Climate change can reduce the value of assets or subject companies to the costs of flooding and other weather events, and a body dubbed the Climate-Related Financial Disclosures Task Force (TCFD) in 2017 released a set voluntary disclosures to help educate investors. .
The TCFD, set up by the Financial Stability Board (FSB) which coordinates financial rules for G20 countries, said more than 1,500 organizations around the world have expressed support for disclosures aligned with the TCFD to help reduce carbon emissions, up 85% since last year’s update.
But the level of disclosure remains insufficient, he said.
“Disclosure by companies of the potential financial impact of climate change on their businesses and strategies remains low,” said TCFD.
Only one in 15 companies reviewed disclosed information about the resilience of their strategy, well below other disclosure categories such as governance and risk management, he added.
Further support was needed given the urgent demand for consistency and comparability in reporting, with support from asset managers and asset owners likely to be insufficient to give investors the right information, he said. he declares.

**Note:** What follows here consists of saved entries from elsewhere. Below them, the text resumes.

(** After an access, the object holds the dictionary. *)
Lemma command_data_dict_stored (self : loc) (st st' : store)
    (d : CommandData.t) :
  command_data_dict self st = (Return d, st') ->
  exists o', logfiles st' !! self = Some o' /\ _data o' = Some d.
Proof.
  intros Hrun.
  destruct (command_data_dict_inv self st st' d Hrun)
    as (o & Hself & [(Hdata & _ & ->) | (_ & st1 & _ & ->)]).
  - now exists o.
  - eexists. split; [apply lookup_insert_eq | reflexivity].
Qed.

(** A dictionary with a key is computed once. *)
Theorem command_data_dict_cached (self : loc) (st st' : store)
    (d : CommandData.t) :
  command_data_dict self st = (Return d, st') ->
  CommandData.truthy d = true ->
  command_data_dict self st' = (Return d, st').
Proof.
  intros Hrun Htruthy.
  destruct (command_data_dict_stored self st st' d Hrun) as (o' & Hself & Hdata).
  unfold command_data_dict, bind, read_logfile. rewrite Hself, Hdata, Htruthy.
  reflexivity.
Qed.

(** The second access of [failed] and [get_command_status] finds the
    dictionary the first one stored. *)
Lemma second_access_cached {A} (self : loc) (k0 : M A)
    (k : CommandData.t -> M A) (st : store) :
  (d <- command_data_dict self ;;
   if negb (CommandData.truthy d) then k0
   else d <- command_data_dict self ;; k d) st
  = (d <- command_data_dict self ;;
     if negb (CommandData.truthy d) then k0 else k d) st.
Proof.
  unfold bind at 1 3.
  destruct (command_data_dict self st) as [[d| |] st1] eqn:Hrun; try reflexivity.
  destruct (CommandData.truthy d) eqn:Htruthy; [|reflexivity]. simpl.
  destruct (command_data_dict_stored self st st1 d Hrun) as (o' & Hself & Hdata).
  unfold bind, command_data_dict at 1, bind, read_logfile.
  rewrite Hself, Hdata, Htruthy. reflexivity.
Qed.

(** [failed] says what [get_command_status] says. *)
Theorem failed_iff_status_failure (self : loc) (st : store) :
  failed self st
  = (status <- get_command_status self ;;
     ret (String.eqb status "FAILURE")) st.
Proof.
  transitivity
    ((d <- command_data_dict self ;;
      if negb (CommandData.truthy d) then ret false
      else ret (negb (default true (CommandData.success d)))) st).
  { apply (second_access_cached self (ret false)
             (fun d => ret (negb (default true (CommandData.success d))))). }
  unfold bind at 2.
  replace (get_command_status self st)
    with ((d <- command_data_dict self ;;
           if negb (CommandData.truthy d) then ret EmptyString
           else match CommandData.success d with
                | None => ret "RUNNING"
                | Some was_successful =>
                    ret (if was_successful then "SUCCESS" else "FAILURE")
                end) st).
  2:{ symmetry.
      apply (second_access_cached self (ret EmptyString)
               (fun d => match CommandData.success d with
                         | None => ret "RUNNING"
                         | Some was_successful =>
                             ret (if was_successful then "SUCCESS" else "FAILURE")
                         end)). }
  unfold bind.
  destruct (command_data_dict self st) as [[d| |] st1]; try reflexivity.
  destruct (CommandData.truthy d); [|reflexivity]. simpl.
  destruct (CommandData.success d) as [[|]|]; reflexivity.
Qed.

(** The dictionary of a log file with records, on first access. *)
Theorem command_data_dict_of_records (self : loc) (o : CommandLogFileObj.t)
    (md : LogMetadata.t) (log_fp : list string) (rs : list LogRecord.t)
    (st : store) :
  logfiles st !! self = Some o ->
  _metadata o = Some md ->
  _data o = None ->
  open_lines (LogMetadata.file_path md) = Some log_fp ->
  _get_log_record_list log_fp (LogMetadata.p_id md) = Return rs ->
  rs <> [] ->
  let errors := fresh (dom (lists st)) in
  let d := CommandData.mk (success_of rs) (Some errors)
             (fst (extension_of rs)) (snd (extension_of rs))
             (command_args_of rs) in
  exists notes,
    command_data_dict self st
    = (Return d,
       mkStore (<[errors := error_messages rs]> (lists st)) (minifiers st)
         (<[self := mk (_command_name o) (_log_file_path o) (_time_now o)
                      (_metadata o) (Some d)]> (logfiles st))
         (log st ++ notes))
    /\ Forall (fun entry => fst entry = DEBUG) notes.
Proof.
  intros Hself Hmd Hdata Hopen Hrs Hne errors d.
  destruct (command_data_from_records self o md log_fp rs st
              Hself Hmd Hopen Hrs Hne) as (notes & Hget & Hnotes).
  exists notes. split; [|exact Hnotes].
  unfold command_data_dict, bind at 1, read_logfile. rewrite Hself, Hdata.
  unfold bind at 1. rewrite Hget. reflexivity.
Qed.

(** A command failed when its log has an error record or a last
    record with an exit code that is not 0. *)
Theorem failed_of_records (self : loc) (o : CommandLogFileObj.t)
    (md : LogMetadata.t) (log_fp : list string) (rs : list LogRecord.t)
    (st : store) :
  logfiles st !! self = Some o ->
  _metadata o = Some md ->
  _data o = None ->
  open_lines (LogMetadata.file_path md) = Some log_fp ->
  _get_log_record_list log_fp (LogMetadata.p_id md) = Return rs ->
  rs <> [] ->
  fst (failed self st)
  = Return (existsb is_error_record rs
            || bool_decide (exit_code_success rs = Some false)).
Proof.
  intros Hself Hmd Hdata Hopen Hrs Hne.
  destruct (command_data_from_records self o md log_fp rs st
              Hself Hmd Hopen Hrs Hne) as (notes & Hget & _).
  unfold failed.
  rewrite (second_access_cached self (ret false)
             (fun d => ret (negb (default true (CommandData.success d))))).
  unfold bind at 1, command_data_dict, bind at 1, read_logfile.
  rewrite Hself, Hdata. unfold bind at 1. rewrite Hget.
  unfold bind, write_logfile, ret. cbn [fst].
  unfold CommandData.truthy. cbn [CommandData.errors CommandData.success].
  replace (bool_decide (is_Some (Some (fresh (dom (lists st)))))) with true
    by (symmetry; apply bool_decide_eq_true; eauto).
  rewrite orb_true_r. cbn [orb negb fst]. f_equal. unfold success_of.
  destruct (existsb is_error_record rs); [reflexivity|].
  destruct (exit_code_success rs) as [[|]|]; reflexivity.
Qed.

End CommandDataCache.

Lemma command_data_dict_cached_witness :
  exists d st',
    @CommandLogFile.command_data_dict Scenario.azlogging Scenario.os_small_log 0%nat
      (@Scenario.with_logfile Scenario.azlogging Scenario.os_small_log
         Scenario.small_log_path)
    = (Return d, st')
    /\ @CommandLogFile.command_data_dict Scenario.azlogging
         Scenario.os_small_log 0%nat st'
       = (Return d, st').
Proof.
  eexists _, _.
  refine ((fun E => conj E
             (@command_data_dict_cached Scenario.azlogging
                Scenario.os_small_log 0%nat _ _ _ E _)) _).
  2: { vm_compute. reflexivity. }
  reflexivity.
Defined.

The TCFD will seek to better understand the reporting practices of asset managers and asset owners.
Ahead of the next round of global climate talks in Scotland next year, there is a growing expectation that the code will become binding, as a Bank of England official said this month.
The TCFD also published a consultation document aimed at making the code more forward-looking for banks, insurers and asset managers.
He identified a potential endpoint known as the implicit temperature rise associated with investments or RTI. This is already used by some companies to estimate the global temperature rise associated with the greenhouse gas emissions of a company, investment strategy or fund.
There are several ways that ITR could be useful, but faces several significant challenges in calculating it more consistently, TCFD said.